Everything is changing, from data pipelines and technology platforms, to vendor selection and employee training — even core business processes — and CIOs are in the middle of it to guide their companies into the future.
In 2024, tech leaders asked themselves if this AI thing even works and how do you do it. Last year, the big question was what the best use cases are for the new technology. This year will be all about scaling up and starting to use AI to fundamentally transform how employees, business units, or even entire companies actually function.
So whatever IT was thought of before, it’s now a driver of restructuring. Here are seven ways the CIO role will change in the next 12 months.
The role of the CIO will change for the better in 2026, says Eric Johnson, CIO at incident management company PagerDuty, with a lot of business benefit and opportunity in AI.
“It’s like having a mine of very valuable minerals and gold, and you’re not quite sure how to extract it and get full value out of it,” he says. Now, he and his peers are being asked to do just that: move out of experimentation and into extraction.
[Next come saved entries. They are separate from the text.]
(** The parameters [searchNominatim] puts in the address of its request:
    the query, the limit, the view box (left, top, right, bottom), the
    [bounded] flag and the country code when one is given. *)
Module Search.
Record Request := {
  q : string;
  limit : R;
  viewbox : R * R * R * R;
  bounded : bool;
  countrycodes : option string
}.
End Search.

(** The body of an answer as the client looks at it: a falsy value, an
    array, or another value, for which [data.length === 0] may hold. *)
Inductive SearchBody :=
  | BodyFalsy
  | BodyArray (results : list NominatimResult)
  | BodyOther (lengthIsZero : bool).

(** [fetch] or [json] throws, the status is not ok, or a body is read. *)
Inductive SearchResponse :=
  | SearchThrew
  | SearchNotOk
  | SearchOk (data : SearchBody).

(** [!data || data.length === 0]. *)
Definition noResults (data : SearchBody) : bool :=
  match data with
  | BodyFalsy => true
  | BodyArray results => (List.length results =? 0)%nat
  | BodyOther lengthIsZero => lengthIsZero
  end.

(** [Array.isArray(data) ? data : []]. *)
Definition arrayOrEmpty (data : SearchBody) : list NominatimResult :=
  match data with
  | BodyArray results => results
  | _ => []
  end.

(** [searchNominatim]: the results, and the requests sent, in order.  The
    recursion of the retry is on [fuel]; [None] is running out of it. *)
Fixpoint searchWith (fuel : nat)
    (service : Search.Request -> SearchResponse)
    (query : string) (center : LatLng) (countryCode : option string)
    (bounded : bool) (delta limit : R)
    : option (list NominatimResult * list Search.Request) :=
  if (String.length query <? 2)%nat then Some ([], [])
  else
    let request :=
      {| Search.q := query;
         Search.limit := limit;
         Search.viewbox :=
           (lng center - delta, lat center + delta,
            lng center + delta, lat center - delta);
         Search.bounded := bounded;
         Search.countrycodes :=
           if truthy countryCode then countryCode else None |} in
    match service request with
    | SearchThrew => Some ([], [request])
    | SearchNotOk => Some ([], [request])
    | SearchOk data =>
        if bounded && noResults data then
          match fuel with
          | O => None
          | S fuel =>
              match searchWith fuel service query center countryCode false
                      delta limit with
              | Some (results, sent) => Some (results, request :: sent)
              | None => None
              end
          end
        else Some (arrayOrEmpty data, [request])
    end.

Definition searchNominatim (service : Search.Request -> SearchResponse)
    (query : string) (center : LatLng) (countryCode : option string)
    (bounded : bool) (delta limit : R)
    : option (list NominatimResult * list Search.Request) :=
  searchWith 1 service query center countryCode bounded delta limit.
“We’re being asked to take everything we’ve learned over the past couple of years and find meaningful value with AI,” he says.
What makes this extra challenging is the pace of change is so much faster now than before.
“What generative AI was 12 months ago is completely different to what it is today,” he says. “And the business folks watching that transformation occur are starting to hear of use cases they never heard of months ago.”
The traditional role of a company’s IT department has been to provide technology support to other business units.
“You tell me what the requirements are, and I’ll build you your thing,” says Marcus Murph, partner and head of technology consulting at KPMG US.
But the role is changing from back-office order taker to full business partner working alongside business leaders to leverage innovation.
“My instincts tell me that for at least the next decade, we’ll see such drastic change in technology that they won’t go back to the back office,” he says. “We’re probably in the most rapid hyper cycle of change at least since the internet or mobile phones, but almost certainly more than that.”
As AI transforms how people do their jobs, CIOs will be expected to step up and help lead the effort.
“A lot of the conversations are about implementing AI solutions, how to make solutions work, and how they add value,” says Ryan Downing, VP and CIO of enterprise business solutions at Principal Financial Group. “But the reality is with the transformation AI is bringing into the workplace right now, there’s a fundamental change in how everyone will be working.”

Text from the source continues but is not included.